Comparative substrate recognition by bacterial and fungal purine transporters of the NAT/NCS2 family.

We compared the interactions of purines and purine analogues with representative fungal and bacterial members of the widespread Nucleobase-Ascorbate Transporter (NAT) family. These are: UapA, a well-studied xanthine-uric acid transporter of A. nidulans, Xut1, a novel transporter from C. albicans, described for the first time in this work, and YgfO, a recently characterized xanthine transporter from E. coli. Using transport inhibition experiments with 64 different purines and purine-related analogues, we describe a kinetic approach to build models on how NAT proteins interact with their substrates.
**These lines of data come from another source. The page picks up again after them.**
(** The coming store call does not fail. *)
Definition store_up (w : World) : Prop :=
  match faults w with
  | Some _ :: _ => False
  | _ => True
  end.

(** The coming store call fails with [e]. *)
Definition store_fails (e : JsError) (w : World) : Prop :=
  exists rest, faults w = Some e :: rest.

Definition object_keys (v : JsValue) : list string :=
  match v with
  | JObj props => keys props
  | _ => []
  end.

(** Does key [k] occur anywhere inside the value? *)
Fixpoint mentions_key (k : string) (v : JsValue) : bool :=
  match v with
  | JArr items => existsb (mentions_key k) items
  | JObj props =>
      existsb (fun kv => (fst kv =? k) || mentions_key k (snd kv)) props
  | _ => false
  end.

Definition missing_fields_response (req_body : list (string * JsValue))
  : Response :=
  mkResponse 400 (JObj [("success", JBool false);
                        ("message", JStr "Missing required fields");
                        ("receivedData", JObj req_body)]).

Definition server_error_response : Response :=
  mkResponse 500 (JObj [("success", JBool false);
                        ("message", JStr "Server error")]).

Definition persistence_failure_response (e : JsError) : Response :=
  mkResponse 500 (JObj [("success", JBool false);
                        ("message", JStr ("Server error: " ++ err_message e));
                        ("stack", JStr (err_stack e))]).

Definition invalid_credentials_response : Response :=
  mkResponse 400 (JObj [("success", JBool false);
                        ("message", JStr "Invalid credentials")]).

Definition duplicate_identity_response : Response :=
  mkResponse 400 (JObj [("success", JBool false);
                        ("message", JStr "User already exists")]).

Definition logged (l : LogLine) (w : World) : World :=
  set_console (console w ++ [l])%list w.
UapA, Xut1 and YgfO appear to bind several substrates via interactions with both the pyrimidine and imidazol rings. Fungal homologues interact with the pyrimidine ring of xanthine and xanthine analogues via H-bonds, principally with N1-H and =O6, and to a lower extent with =O2. The E. coli homologue interacts principally with N3-H and =O2, and less strongly with N1-H and =O6. The basic interaction with the imidazol ring appears to be via a H-bond with N9. Interestingly, while all three homologues recognize xanthines with similar high affinities, interaction with uric acid or/and oxypurinol is transporter-specific. UapA recognizes uric acid with high affinity, principally via three H-bonds with =O2, =O6 and =O8. Xut1 has a 13-fold reduced affinity for uric acid, based on a different set of interactions involving =O8, and probably H atoms from positions N1, N3, N7 or N9. YgfO does not recognize uric acid at all. Both Xut1 and UapA recognize oxypurinol, but use different interactions reflected in a nearly 26-fold difference in their affinities for this drug, while YgfO interacts with this analogue very inefficiently.